At Anime Expo 2022, Yen Press announced that they also licensed the manga adaptation for English publication.

==== Volumes ====

| No. | Original release date | Original ISBN | English release date | English ISBN |
|---|---|---|---|---|
| 1 | November 9, 2021 | 978-4-04-111922-8 | January 17, 2023 | 978-1-9753-5184-7 |
| 2 | December 28, 2023 | 978-4-04-113163-3 | January 21, 2025 | 979-8-8554-0632-0 |
| 3 | December 28, 2023 | 978-4-04-113164-0 | July 22, 2025 | 979-8-8554-0634-4 |

=== Anime ===
An anime television series adaptation was announced at the Dengeki Bunko 30th anniversary event on July 15, 2023. It is produced by Twin Engine, animated by Geno Studio and directed by Takaharu Ozaki, with Kazuyuki Fudeyasu handling series composition and writing episode screenplays, Chikashi Kadekaru designing the characters and Tatsuya Kato composing the music. The series aired from April 2 to June 25, 2025, on the brand new IMAnimation W programming block on TV Asahi and its affiliates. The opening theme song is "Gridout", performed by Yama, while the ending theme song is "Neo-Luddite" (ネオラダイト), performed by 9Lana. Remow licensed the series for streaming on Samsung TV Plus in North America, Animation Digital Network in EMEA territories, and Anime Onegai in Latin American territories.

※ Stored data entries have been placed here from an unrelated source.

(* ===== verification/PublicationService.v ===== *)
(** The service and the reconciler of protected publications
    ([internal/gitpublication/service.go] and [reconciler.go]).

    The store, the provider and the clock are interfaces.  They act on a world
    [W] that stands for everything outside the service: the rows of the store,
    the repository at the provider, and what other workers do to both while a
    call is out.  [memory_store] makes [MemoryStore] an instance.  A service
    without a store or a provider, and a reconciler that polls too often or too
    seldom, refuse every call; they are not modelled. *)

From S2P Require Import Prelude Regexp GoStrings Publications.

Open Scope Z_scope.

(** * Requests to the provider *)

Record CreatePullRequestRequest := mkCreatePR {
  cr_Repository : Repository;
  cr_TargetRef : string;
  cr_HeadRef : string;
  cr_HeadSHA : string;
  cr_Title : string;
  cr_Body : string;
}.

Record FindPullRequestRequest := mkFindPR {
  fr_Repository : Repository;
  fr_TargetRef : string;
  fr_HeadRef : string;
  fr_HeadSHA : string;
}.

Record GetPullRequestRequest := mkGetPR {
  gp_Repository : Repository;
  gp_Number : Z;
}.

(** * Interfaces *)

Class Store (W : Type) := {
  Fetch : W → string → W * res PubErr Publication;
  Swap : W → Publication → Publication → W * option PubErr;
  Pending : W → Z → W * res PubErr (list Publication);
  Recover : W → Z → W * res PubErr Z;
}.

Class Provider (W : Type) := {
  CreatePullRequest : W → CreatePullRequestRequest → W * res PubErr PullRequestObservation;
  FindPullRequest : W → FindPullRequestRequest → W * res PubErr (PullRequestObservation * bool);
  GetPullRequest : W → GetPullRequestRequest → W * res PubErr PullRequestObservation;
  ResolveTargetHead : W → Repository → string → W * res PubErr TargetHeadObservation;
  IsAncestor : W → Repository → string → string → W * res PubErr bool;
}.

(** [Service.Now], and [Service.VerifiedMerge], which need not be there. *)
Class Clock (W : Type) := Now : W → W * Time.
Class Refresher (W : Type) :=
  VerifiedMerge : option (W → Publication → TargetHeadObservation → W * option PubErr).

(** What a method returns: a publication and an error, either of them the zero
    value. *)
Definition answer : Type := Publication * option PubErr.

Definition refuse (e : PubErr) : answer := (zeroPublication, Some e).
Definition give (p : Publication) : answer := (p, None).

(** [let! x, w := m in k]: [m] changes the world; an error is returned. *)
Notation "'let!' x , w ':=' m 'in' k" :=
  (let '(w, r) := m in match r with Err e => (w, refuse e) | Ok x => k end)
  (at level 200, x name, w name, m at level 100, k at level 200, right associativity).

Section service.
Context {W : Type} `{!Store W, !Provider W, !Clock W, !Refresher W}.

(** [s.Store.CompareAndSwapPublication], whose error leaves [failed]. *)
Definition swap (w : W) (current next failed : Publication) : W * answer :=
  let '(w, e) := Swap w current next in
  match e with
  | Some e => (w, (failed, Some e))
  | None => (w, give next)
  end.

(** The part [RecordCandidate] and [RecordWriteBase] share. *)
Definition record (step : Publication → string → Time → res PubErr Publication)
    (w : W) (operationID revision : string) : W * answer :=
  let! current, w := Fetch w operationID in
  let '(w, now) := Now w in
  match step current revision now with
  | Err e => (w, refuse e)
  | Ok next =>
      if pb_Version next =? pb_Version current then (w, give current)
      else swap w current next zeroPublication
  end.

Definition RecordCandidate := record WithCandidate.
Definition RecordWriteBase := record WithWriteBase.

Definition verifyMerge (w : W) (current : Publication) : W * answer :=
  let '(w, r) := ResolveTargetHead w (pb_Repository current) (pb_TargetRef current) in
  match r with
  | Err e => (w, (current, Some e))
  | Ok head =>
  if negb (headFor head current) then (w, (current, Some ErrProviderMismatch)) else
  let '(w, now) := Now w in
  if now <? th_ObservedAt head then (w, (current, Some ErrProviderMismatch)) else
  let '(w, r) := IsAncestor w (pb_Repository current) (pb_MergeRevision current) (th_Revision head) in
  match r with
  | Err e => (w, (current, Some e))
  | Ok present =>
  if negb present then (w, (current, Some ErrMergeNotVisible)) else
  let '(w, now) := Now w in
  match WithVerifiedMerge current (th_Revision head) now with
  | Err e => (w, (current, Some e))
  | Ok next =>
  let '(w, e) :=
    match VerifiedMerge with
    | Some RefreshVerifiedMerge => RefreshVerifiedMerge w next head
    | None => (w, None)
    end in
  match e with
  | Some e => (w, (current, Some e))
  | None => swap w current next current
  end end end end.

Definition applyObservation (w : W) (current : Publication) (o : PullRequestObservation) : W * answer :=
  let '(w, now) := Now w in
  if now <? ob_ObservedAt o then (w, refuse ErrProviderMismatch) else
  match WithPullRequest current o now with
  | Err e => (w, refuse e)
  | Ok next =>
      let '(w, e) := Swap w current next in
      match e with
      | Some e => (w, refuse e)
      | None =>
          if negb (bool_decide (pb_State next = StateMergePending)) then (w, give next)
          else verifyMerge w next
      end
  end.

Definition findRequest (current : Publication) : FindPullRequestRequest :=
  mkFindPR (pb_Repository current) (pb_TargetRef current) (pb_CandidateRef current) (pb_CandidateRevision current).

Definition createRequest (current : Publication) (title body : string) : CreatePullRequestRequest :=
  mkCreatePR (pb_Repository current) (pb_TargetRef current) (pb_CandidateRef current)
    (pb_CandidateRevision current) title body.

(** Title, body and creation: the first error of the three. *)
Definition create (w : W) (current : Publication) : W * res PubErr PullRequestObservation :=
  match PullRequestTitle (pb_OperationID current) with
  | Err e => (w, Err e)
  | Ok title =>
      match PullRequestBody current with
      | Err e => (w, Err e)
      | Ok body => CreatePullRequest w (createRequest current title body)
      end
  end.

(** The pull request of the candidate: the one that is there, or else a new
    one; when the creation fails, the lookup is repeated. *)
Definition locate (w : W) (current : Publication) : W * res PubErr PullRequestObservation :=
  let '(w, r) := FindPullRequest w (findRequest current) in
  match r with
  | Err e => (w, Err e)
  | Ok (o, true) => (w, Ok o)
  | Ok (_, false) =>
      let '(w, r) := create w current in
      match r with
      | Ok o => (w, Ok o)
      | Err createErr =>
          let '(w, r) := FindPullRequest w (findRequest current) in
          match r with
          | Err e => (w, Err (Joined createErr e))
          | Ok (_, false) => (w, Err createErr)
          | Ok (o, true) => (w, Ok o)
          end
      end
  end.

Definition EnsurePullRequest (w : W) (operationID : string) : W * answer :=
  let! current, w := Fetch w operationID in
  if bool_decide (pb_State current ∈ [StatePendingCandidate; StateWriteBaseReady])
  then (w, refuse ErrConflict)
  else if bool_decide (pb_State current = StateMergeVerified) then (w, give current)
  else
    let! o, w :=
      if 0 <? pb_PullRequestNumber current
      then GetPullRequest w (mkGetPR (pb_Repository current) (pb_PullRequestNumber current))
      else locate w current in
    applyObservation w current o.

Definition Observe (w : W) (operationID : string) : W * answer :=
  let! current, w := Fetch w operationID in
  if pb_PullRequestNumber current =? 0 then (w, refuse ErrConflict) else
  let! o, w := GetPullRequest w (mkGetPR (pb_Repository current) (pb_PullRequestNumber current)) in
  applyObservation w current o.

(** * The reconciler *)

Definition join (errors : option PubErr) (e : PubErr) : option PubErr :=
  match errors with None => Some e | Some errors => Some (Joined errors e) end.

Fixpoint observeAll (w : W) (publications : list Publication) (observed : Z) (errors : option PubErr)
    : W * (Z * option PubErr) :=
  match publications with
  | [] => (w, (observed, errors))
  | p :: rest =>
      let '(w, (_, e)) := Observe w (pb_OperationID p) in
      match e with
      | None => observeAll w rest (observed + 1) errors
      | Some e => observeAll w rest observed (if IsConflict e then errors else join errors e)
      end
  end.

Definition RunOnce (w : W) (batch : Z) : W * (Z * option PubErr) :=
  if (batch <? 1) || (100 <? batch) then (w, (0, Some ErrInvalid)) else
  let '(w, r) := Recover w batch in
  match r with
  | Err e => (w, (0, Some e))
  | Ok recovered =>
      let '(w, r) := Pending w batch in
      match r with
      | Err e => (w, (0, Some e))
      | Ok publications =>
          let '(w, (observed, errors)) := observeAll w publications 0 None in
          (w, (recovered + observed, errors))
      end
  end.

End service.

(** * The memory store as an instance

    A world that holds a [MemoryStore] beside whatever else it holds. *)

Record MemoryWorld (R : Type) := mkWorld {
  mw_store : MemoryStore;
  mw_rest : R;
}.
Arguments mkWorld {R}.
Arguments mw_store {R}.
Arguments mw_rest {R}.

#[export] Instance memory_store {R} `{MapOrder} : Store (MemoryWorld R) := {|
  Fetch w operationID := (w, PublicationOf (mw_store w) operationID);
  Swap w previous next :=
    match CompareAndSwapPublication (mw_store w) previous next with
    | Ok s => (mkWorld s (mw_rest w), None)
    | Err e => (w, Some e)
    end;
  Pending w limit := (w, PendingPublications (mw_store w) limit);
  Recover w limit := (w, RecoverVerifiedPublications (mw_store w) limit);
|}.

The series began streaming on Amazon Prime Video on July 11, 2025.

==== Episodes ====

| No. | Title | Directed by | Storyboard by | Original release date |
|---|---|---|---|---|
| 1 | "Mechanical Friends Amicus Robots" Transliteration: "Kikai Shikake no Yūjin" (Japanese: 機械仕掛けの友人) | Takaharu Ozaki | Takaharu Ozaki | April 2, 2025 |
| 2 | "A Black Box" Transliteration: "Burakku Bokkusu" (Japanese: ブラックボックス) | Daisuke Shimamura | Takaharu Ozaki | April 9, 2025 |
| 3 | "Pursuit" Transliteration: "Tsuiseki" (Japanese: 追跡) | Kaoru Suzuki | Kaoru Suzuki | April 16, 2025 |
| 4 | "Regret" Transliteration: "Kōkai" (Japanese: 後悔) | Takeru Ogiwara | Takeru Ogiwara | April 23, 2025 |
| 5 | "Persona" Transliteration: "Kamen" (Japanese: 仮面) | Yukio Kuroda | Katsumi Terahigashi | April 30, 2025 |
| 6 | "Father and Daughter" Transliteration: "Chichi to Ko" (Japanese: 父と娘) | Yūma Imura | Hiromitsu Kanazawa | May 7, 2025 |
| 7 | "Flower of Fire" Transliteration: "Hi no Hana" (Japanese: 火の花) | Atsuji Tanizawa | Goichi Iwahata | May 14, 2025 |
| 8 | "Fiction" Transliteration: "Kyokou" (Japanese: 虚構) | Daisuke Shimamura | Daisuke Shimamura | May 21, 2025 |
| 9 | "The Nightmare of Petersburg" Transliteration: "Peteruburuku no Akumu" (Japanese: ペテルブルクの悪夢) | Takaharu Ozaki | Takaharu Ozaki | May 28, 2025 |
| 10 | "Footsteps of the Nightmare" Transliteration: "Akumu no Kutsuoto" (Japanese: 悪夢の靴音) | Yukio Kuroda | Hiromitsu Kanazawa | June 4, 2025 |
| 11 | "Replay of the Nightmare" Transliteration: "Akumu no Saien" (Japanese: 悪夢の再演) | Atsuji Tanizawa & Akira Toba | Goichi Iwahata | June 11, 2025 |
| 12 | "Manifestation of the Nightmare" Transliteration: "Akumu no Kengen" (Japanese: 悪夢の顕現) | Daisuke Shimamura | Daisuke Shimamura | June 18, 2025 |
| 13 | "Dawn of the Nightmare" Transliteration: "Akumu no Yoake" (Japanese: 悪夢の夜明け) | Takaharu Ozaki | Takaharu Ozaki | June 25, 2025 |

== Reception ==
The series won the grand prize at the 27th Dengeki Novel Prize in 2021. In the 2022 edition of the Kono Light Novel ga Sugoi! guidebook, the series ranked 18th in the new work category.

Chiriuchi Taniguchi from Real Sound praised the main characters and their relationship, as well as the plot and setting of the series. Demelza from Anime UK News praised the story and characters, comparing the story to Psycho-Pass.